The circus will not return in August after the next phase of lockdown relaxations occur, if they occur, following a meeting in recent days between Mr Duffy, who shortly turns 60, and the family’s accountants.

“We have to look at the realities of the circus industry and it’s not good. I don’t want to lose my sons from the business as I want the Duffy legacy to live on but facts have to be faced,” he said.

With high insurance costs, Duffy’s, numerous other circuses and funfairs would be putting their companies at permanent risk if they were to reopen without the numbers needed to break even, he argues.

Once circuses and funfairs restart, their insurance cover, which costs anything from €35,000 up to €60,000 annually, cannot be paused again, if they are forced to shut indefinitely if there is a second wave of Covid-19.

“We understand many people will be saddened by this news, as are we. However, to protect both our company, staff and the communities we visit we feel we have no other option to see if we will even have a future next year,” he said.

The circus tent holds 800 people. Currently, Covid restrictions limit numbers to just 50. Next month 100 may be allowed inside: “Unfortunately with the people involved in the performance we’d end up with an audience of 10.

“Even if the cap on numbers didn’t exist it would be uneconomic for us to proceed with two-metre social distancing inside the big top. We feel cancelling the rest of the tour is the right thing to do.”

Industry turmoil

Charles O’ Brien of the Irish Showmen’s Guild says Duffy’s troubles are a sign of the industry’s turmoil. “A third of all circuses and funfairs, some [in existence] for as long as 300 years as they are family businesses, will never reopen after Covid-19.”

Up to 120 families are directly affected: “Only one of the dozens of such entertainment companies is still operating and is trialling a novel approach of opening as a drive-through entertainment event.

“No one knows how that will work out. There has been no cohesive approach by the Department of Culture and Heritage when it comes to urgent financial help and a decisive way on addressing increasing insurance costs.

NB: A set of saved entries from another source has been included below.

Lemma form_a_has_logic key d provider rc : build_form_a key d provider = Ok rc -> has_logic provider rc /\ pc_key (rc_check rc) = key.
Proof.
  unfold build_form_a. destruct (List.find _ _) as [c|] eqn:Ef; [|done]. apply find_some in Ef as [Hc%list_elem_of_In Ek%bool_decide_eq_true].
  rewrite <-Ek. destruct (endpoint_for provider (pc_key c)) as [e|] eqn:Ee; [|done]. destruct (str_truthy e); cbn [negb]; [|done].
  destruct (py_or _ _) as [| | | | | |ps]; try done. intros (c' & Hc' & [= <-])%res_bind_Ok. split; [|done].
  pose proof (parameterize_Ok _ _ _ Hc') as (Hw & Ht & Hps). split.
  - cbn [rc_check restated pc_control_ids]. case_bool_decide; [|done]. replace (pc_control_ids c') with (pc_control_ids c) by (by rewrite <-Hw).
    by eapply checks_have_controls.
  - left. exists c, ps. cbn. split_and!; try done. intros ->. by injection Hc' as <-.
Qed.
Lemma form_b_has_logic key d provider rc : build_form_b key d provider = Ok rc -> has_logic provider rc /\ pc_key (rc_check rc) = key.
Proof.
  unfold build_form_b. destruct (validate_endpoint _) as [|] eqn:Ev; [|done]. apply validate_endpoint_nil in Ev as (s & -> & Hs).
  destruct (validate_predicate _ _) as [|] eqn:Ep; [|done]. case_bool_decide as Hids; [done|]. destruct (_ || _); [done|]. intros [= <-].
  split; [|done]. split; [done|]. right. split; [done|]. split; [done|]. eexists. split; [reflexivity|]. cbn [ds_predicate].
  destruct (vget "predicate" d); try done.
Qed.
Lemma build_has_logic key d provider rc : build key d provider = Ok rc -> has_logic provider rc /\ pc_key (rc_check rc) = key.
Proof. unfold build. destruct (Bool.eqb _ _); [done|]. destruct (dhas "evaluator" d); [apply form_a_has_logic|apply form_b_has_logic]. Qed.

(** A rule that cannot be built raises an error the loop handles. *)
Lemma build_Err key d provider e : build key d provider = Err e -> is_value_error e = true.
Proof.
  unfold build. destruct (Bool.eqb _ _); [by intros [= <-]|]. destruct (dhas "evaluator" d).
  - unfold build_form_a. destruct (List.find _ _) as [c|]; [|by intros [= <-]]. destruct (endpoint_for _ _) as [ep|]; [|by intros [= <-]].
    destruct (negb _); [by intros [= <-]|]. destruct (py_or _ _) as [| | | | | |ps]; try (by intros [= <-]).
    destruct (parameterize c ps) eqn:Ep; cbn [res_bind]; [done|]. intros [= <-]. unfold is_value_error. by rewrite (parameterize_Err _ _ _ Ep).
  - unfold build_form_b. destruct (validate_endpoint _); [|by intros [= <-]]. destruct (validate_predicate _ _); [|by intros [= <-]].
    case_bool_decide; [by intros [= <-]|]. destruct (_ || _); [by intros [= <-]|done].
Qed.
Lemma declared_check_spec provider rule : exists o, declared_check provider rule = Ok o /\
  forall rc, o = Some rc -> has_logic provider rc /\ rc_source rc = "pack:" +:+ rule.2 /\ pc_key (rc_check rc) = pr_rule_key rule.1.
Proof.
  unfold declared_check. destruct (pr_definition rule.1) as [| | | | | |d]; try (exists None; by split).
  destruct (unknown_provider d); [exists None; by split|]. destruct (targets d provider); cbn [negb]; [|exists None; by split].
  destruct (build _ _ _) as [r|e] eqn:Eb.
  - eexists. split; [reflexivity|]. intros rc [= <-]. cbn [rc_source rc_check]. apply build_has_logic in Eb as [H1 H2]. split_and!; [|done|done].
    destruct H1 as [Hids H1]. split; [done|]. by destruct r.
  - rewrite (build_Err _ _ _ _ Eb). exists None. by split.
Qed.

“We are always the poor cousin of the other traditional and even fine arts. It is forgotten that the industry employs tens of thousands of people annually,” said Mr O’Brien, who represents circus artistes of all types.

Trevor Cullen and his son Timmy, 23, who runs an antique fun fair in Dún Laoghaire, reopened the business last Saturday. “I have to remain positive that the season for us will improve,” he said.

“I’ve taken a calculated risk with my insurance payments by only bringing the Ferris wheel and some of the carousels back into operation.”

The insurance premium has to be paid from July 23rd to February 28th next year: “If I’m forced to shut sooner, or Christmas doesn’t happen due to Covid restrictions, then financially the business is facing uncharted water.”